Hillcrest Heights Solar Power Information & Peak Sun Hours
Solar Green Energy Summary for Hillcrest Heights, Maryland
Fixed Tilt Sunlight Hours: 4.9 hours per day
1-Axis Tilt Sunlight Hours: 5.1 hours per day
2-Axis Tilt Sunlight Hours: 6 hours per day
The average amount of peak sun hours in a day is a different and more useful number as it relates to solar panels than total sun hours. Total sun hours are exactly what you would expect; the total amount of hours that the sun is out during a 24 hour period. Peak sun hours, on the other hand, are the total number of hours in a day where the sunshine is strong enough to to be absorbed and used by solar panels. Sunlight early in the morning or late at night is often not strong enough to count toward peak sun hours. Because of this, total sun hours will always be less than peak sun hours. Looking at the average peak sun hours in Hillcrest Heights throughout the year can help you better estimate the amount of solar panels you will need to power your business or home.
Although you can easily predict sunrise and sunset hours each day to the minute, looking at latitude can help with your solar planning. The closer you get to the equator the closer your latitude gets to zero. Sunlight hours on the equator are consistent throughout the entire year. Places further from the equator can have large variance in daily sunlight. For example higher latitudes can have very long summer days with lots of sunlight and very dark winters. The latitude of Hillcrest Heights is 38.8.
Since a fixed solar panel is set in one position it is ideal to place it at an angle that will expose the panel to the most sunlight throughout the year. This angle is generally the same angle of your latitude which is 38.8 for Hillcrest Heights. You do not need to strategically place a 1-axis or 2-axis panel as much as you do a fixed panel. A 1-axis panel follows the movement of the sun during the day. Additionally, a 2-axis panel also adjusts for the suns various positions in the sky throughout the year.
Another reason to consider average peak sun hours is because weather can dramatically affect the day-to-day output of solar panels. It goes without saying that a dark stormy day will produce less output than a clear sunny day. Looking at a yearly average helps account for these daily variables.
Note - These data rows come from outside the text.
Context {F : Type} {N : Number F}.
Variables (nan_laws : NaNOrderLaws N) (arith_laws : NaNArithLaws N).

Lemma ltb_notna (x y : F) :
  (x <? y)%num = true -> isna x = false /\ isna y = false.
Proof.
  intros H. apply (leb_notna N nan_laws). now apply (ltb_leb N nan_laws).
Qed.

(** A bound [base +/- width * share] that is a number. *)
Lemma band_notna (base width midrange_pct : F) :
  isna (base + width * (($100 - midrange_pct) / $2 / $100))%num = false
  \/ isna (base - width * (($100 - midrange_pct) / $2 / $100))%num = false ->
  isna base = false /\ isna width = false /\ isna midrange_pct = false.
Proof.
  intros H.
  assert (Hparts : isna base = false
                   /\ isna (width * (($100 - midrange_pct) / $2 / $100))%num
                      = false).
  { destruct H as [H|H];
      [apply (add_notna N arith_laws) in H|apply (sub_notna N arith_laws) in H];
      exact H. }
  destruct Hparts as [Hbase Hprod].
  apply (mul_notna N arith_laws) in Hprod as [Hw Hk].
  apply (div_notna N arith_laws) in Hk as [Hk _].
  apply (div_notna N arith_laws) in Hk as [Hk _].
  apply (sub_notna N arith_laws) in Hk as [_ Hmp].
  auto.
Qed.

End ZoneNaN.

(** Everything the zone test has established when it answers [True]. *)
Lemma check_price_near_extreme_true_inv
    {F : Type} {N : Number F}
    (nan_laws : NaNOrderLaws N) (arith_laws : NaNArithLaws N)
    (price range_low range_high midrange_pct : F) :
  check_price_near_extreme price range_low range_high midrange_pct = true ->
  isna price = false
  /\ isna range_low = false
  /\ isna range_high = false
  /\ isna midrange_pct = false
  /\ ($0 <? range_high - range_low)%num = true.
Proof.
  unfold check_price_near_extreme.
  destruct (range_high - range_low <=? $0)%num eqn:Ew; [discriminate|].
  intros H. apply orb_true_iff in H.
  assert (Hfacts : isna price = false
                   /\ isna (range_high - range_low)%num = false
                   /\ isna midrange_pct = false).
  { destruct H as [H|H]; apply (ltb_notna nan_laws) in H as [H1 H2].
    - destruct (band_notna arith_laws _ _ _ (or_introl H2)) as (Hb & Hw & Hmp).
      auto.
    - destruct (band_notna arith_laws _ _ _ (or_intror H1)) as (Hb & Hw & Hmp).
      auto. }
  destruct Hfacts as (Hp & Hw & Hmp).
  destruct (sub_notna N arith_laws _ _ Hw) as [Hh Hl].
  repeat split; try assumption.
  destruct ($0 <? range_high - range_low)%num eqn:E; [reflexivity|].
  exfalso.
  pose proof (zero_notna N arith_laws) as H0.
  pose proof (leb_total N nan_laws _ _ H0 Hw E) as Hle.
  congruence.
Qed.

(** X17.  The entry zone needs numbers: in every arithmetic obeying
    [NaNOrderLaws] and [NaNArithLaws] (binary64 included), a price is in the
    zone only if the price, the low, the high and [midrange_pct] are all
    numbers (none is NaN) and the width [high - low] is positive; hence
    "Limit Catch Entry" is only answered for a latest close that is a
    number and a range of positive width. *)
Theorem entry_zone_only_for_numbers
    {F : Type} {N : Number F}
    (nan_laws : NaNOrderLaws N) (arith_laws : NaNArithLaws N) :
  (forall price range_low range_high midrange_pct : F,
      check_price_near_extreme price range_low range_high midrange_pct = true ->
      isna price = false
      /\ isna range_low = false
      /\ isna range_high = false
      /\ isna midrange_pct = false
      /\ ($0 <? range_high - range_low)%num = true)
  /\ (forall (rcfg : RangeConfig F) (icfg : ImpulseConfig F) (tcfg : TrendConfig F)
             (df : DataFrame F) (reason : list (Reason F)),
        analyze_data rcfg icfg tcfg df = Ok (LIMIT_CATCH_ENTRY, reason) ->
        exists r last_close,
          detect_range rcfg df = Ok (Some r)
          /\ iloc (col close df) (-1) = Ok last_close
          /\ isna last_close = false
          /\ ($0 <? Range.high r - Range.low r)%num = true).
Proof.
  split.
  - intros price range_low range_high midrange_pct.
    now apply check_price_near_extreme_true_inv.
  - intros rcfg icfg tcfg df reason H.
    apply analyze_data_inv in H
      as (found & c & Hr & Hc & [(r & -> & [Hz _] & _)|(_ & t & b & i & _ & _ & H)]).
    + exists r, c.
      destruct (check_price_near_extreme_true_inv nan_laws arith_laws _ _ _ _ Hz)
        as (Hp & _ & _ & _ & Hw).
      repeat split; assumption.
    + destruct H as [(_ & _ & _ & Hl & _)|(_ & Hl & _)]; discriminate.
Qed.

(* ================================================================== *)
(** ** The two closes the trend is computed from *)

Section SlicePositions.

Context {A : Type}.

Lemma iloc_trailing_last (l : list A) (k : Z) :
  1 <= k <= len l ->
  iloc (iloc_slice (Some (- k)) None l) (-1) = iloc l (-1).
Proof.
  intros Hk. unfold iloc_slice, slice_bound.
  destruct (Z.ltb_spec (- k) 0); [|lia].
  rewrite Z.max_r by lia.
  set (a := Z.to_nat (- k + len l)).
  rewrite firstn_all2 by (rewrite length_skipn; unfold a, len in *; lia).
  rewrite <- (firstn_skipn a l) at 2.
  symmetry. apply iloc_last_app.
  intros E. apply (f_equal (@List.length A)) in E.
  rewrite length_skipn in E. simpl in E. unfold a, len in *. lia.
Qed.

Lemma iloc_before_last_first (l : list A) (k : Z) :
  1 <= k -> k + 1 <= len l ->
  iloc (iloc_slice (Some (- k - 1)) (Some (-1)) l) 0 = iloc l (- k - 1).
Proof.
  intros Hk Hlen.
  assert (Hslice : len (iloc_slice (Some (- k - 1)) (Some (-1)) l) = k).
  { unfold slice_bound.
    rewrite len_iloc_slice; unfold slice_bound;
      change (-1 <? 0) with true; cbv iota;
      destruct (Z.ltb_spec (- k - 1) 0); lia. }
  unfold iloc at 1. rewrite Hslice.
  change (0 <? 0) with false. cbv iota.
  destruct (Z.leb_spec k 0); [lia|]. simpl orb. cbv iota.
  unfold iloc.
  destruct (Z.ltb_spec (- k - 1) 0); [|lia].
  destruct (Z.ltb_spec (- k - 1 + len l) 0); [lia|].
  destruct (Z.leb_spec (len l) (- k - 1 + len l)); [lia|]. simpl orb. cbv iota.
  unfold iloc_slice, slice_bound.
  change (-1 <? 0) with true. cbv iota.
  destruct (Z.ltb_spec (- k - 1) 0); [|lia].
  rewrite !Z.max_r by lia.
  rewrite nth_error_firstn, nth_error_skipn.
  replace (Z.to_nat 0) with 0%nat by reflexivity.
  destruct (Nat.ltb_spec 0 (Z.to_nat (-1 + len l - (- k - 1 + len l)))); [|lia].
  now rewrite Nat.add_0_r.
Qed.

End SlicePositions.

Section TrendInputs.

Context {F : Type} {N : Number F}.

Lemma col_iloc_slice (name : Row F -> F) (lo hi : option Z) (df : DataFrame F) :
  col name (iloc_slice lo hi df) = iloc_slice lo hi (col name df).
Proof.
  unfold col, iloc_slice. rewrite len_map, skipn_map, firstn_map. reflexivity.
Qed.

(** The trend is the classification of the change from the close
    [TREND_LOOKBACK + 1] candles back to the latest close. *)
Lemma detect_trend_and_bos_classifies (cfg : TrendConfig F) (df : DataFrame F)
    (latest reference : F) :
  1 <= TREND_LOOKBACK cfg -> TREND_LOOKBACK cfg + 1 <= len df ->
  iloc (col close df) (-1) = Ok latest ->
  iloc (col close df) (- TREND_LOOKBACK cfg - 1) = Ok reference ->
  exists bos,
    detect_trend_and_bos cfg df
    = Ok (classify_trend cfg (price_change_pct latest reference), bos).
Proof.
  intros Hlb Hlen Hlatest Href. unfold detect_trend_and_bos.
  destruct (Z.ltb_spec (len df) (TREND_LOOKBACK cfg + 1)); [lia|].
  rewrite !col_iloc_slice.
  rewrite iloc_trailing_last by (unfold col; rewrite len_map; lia).
  rewrite iloc_before_last_first by (unfold col; rewrite ?len_map; lia).
  rewrite Hlatest, Href. simpl.
  unfold classify_trend, price_change_pct.
  destruct (iloc_in_bounds (col high df) (-1)) as [lh Hlh].
  { unfold col. rewrite len_map. lia. }
  destruct (iloc_in_bounds (col low df) (-1)) as [ll Hll].
  { unfold col. rewrite len_map. lia. }
  destruct (_ <? _)%num; [rewrite Hlh; simpl; eauto|].
  destruct (_ <? _)%num; [rewrite Hll; simpl; eauto|eauto].
Qed.
(* ------------------------------------------------------------------ *)
(** *** Further properties: pause, toggle, reset, abort, adjustTime *)
(* ------------------------------------------------------------------ *)

(** Pausing a Running timer and starting it again gives back the very
    same timer: the countdown, the session start stamp and the set of
    fired thresholds are all kept; only two state changes are fired. *)
Theorem pause_then_start_restores t now :
  state t = running →
  intervalId t = true →
  after (pause >>> start now) t = t
  ∧ state (after pause t) = paused
  ∧ intervalId (after pause t) = false
  ∧ fired (pause >>> start now) t =
      [OnStateChange paused None; OnStateChange running (Some (isBreak t))].
Proof.
  intros Hs Hi. destruct t as [st tot rem held sst brk tw].
  simpl in Hs, Hi. subst. by vm_compute.
Qed.

Lemma pause_then_start_restores_witness :
  let t := after (start 0 >>> ticks (everySecond 0 125)) initial in
  after (pause >>> start 130000) t = t
  ∧ state (after pause t) = paused
  ∧ intervalId (after pause t) = false
  ∧ fired (pause >>> start 130000) t =
      [OnStateChange paused None; OnStateChange running (Some (isBreak t))].
Proof.
  apply (pause_then_start_restores
           (after (start 0 >>> ticks (everySecond 0 125)) initial) 130000).
  - vm_compute. reflexivity.
  - vm_compute. reflexivity.
Defined.

Lemma toggle_twice_fixed t now1 now2 :
  (intervalId t = true ↔ state t = running) →
  state t ≠ idle →
  after (toggle now1 >>> toggle now2) t = t.
Proof.
  destruct t as [st tot rem held sst brk tw]. simpl.
  intros [Hfw Hbw] Hne. destruct st; [done| |].
  - rewrite Hbw by done. reflexivity.
  - destruct held; [by specialize (Hfw eq_refl)|]. reflexivity.
Qed.

(** In a reachable state other than Idle, [toggle()] twice is the
    identity on the timer: Running goes to Paused and back, Paused to
    Running and back.  (From Idle the first toggle begins a session.) *)
Theorem toggle_twice_restores t now1 now2 :
  reachable t →
  state t ≠ idle →
  after (toggle now1 >>> toggle now2) t = t.
Proof.
  intros Hr Hne. apply toggle_twice_fixed; [|done].
  by apply interval_iff_running.
Qed.

Lemma toggle_twice_restores_witness :
  let t := after (exec Pause) (after (exec (Start 0)) initial) in
  after (toggle 5000 >>> toggle 9000) t = t.
Proof.
  apply (toggle_twice_restores
           (after (exec Pause) (after (exec (Start 0)) initial)) 5000 9000).
  - apply reach_call; [apply reach_call; [apply reach_initial|]|]; exact I.
  - vm_compute. discriminate.
Defined.

(** [abort()] leaves the timer exactly as [reset()] does: Idle, the full
    time restored, no break flag, no fired thresholds, no interval; the
    two differ only in the completion event that [abort()] may fire.
    [reset()] never fires a completion event, and a second [reset()]
    changes nothing and fires the same events. *)
Theorem abort_leaves_timer_as_reset t now :
  after (abort now) t = after reset t
  ∧ after reset t =
      mkTimer idle (totalSeconds t) (totalSeconds t) false
              (sessionStartTime t) false ∅
  ∧ completions (fired reset t) = []
  ∧ after (reset >>> reset) t = after reset t
  ∧ fired reset (after reset t) = fired reset t
  ∧ fired reset t =
      [OnTick (formatTime (totalSeconds t)) (totalSeconds t);
       OnStateChange idle None].
Proof.
  destruct t as [st tot rem held sst brk tw].
  repeat split; try reflexivity.
  unfold after, abort, reset, reading, andThen, update, emit, clearInterval,
    fireTick, skip, id. simpl. by case_bool_decide.
Qed.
For a fixed mounted solar panel in Hillcrest Heights, meaning that the solar panel will not track the sun in the sky, once can expect about 4.9 average peak sun hours per day. A 1-axis mount would increase this number to 5.1 hours per day because the panel would be facing the sun throughout the day. A 2-axis system that tracks the sun in the sky every day of the year would get approximately 6 hours per day in Hillcrest Heights.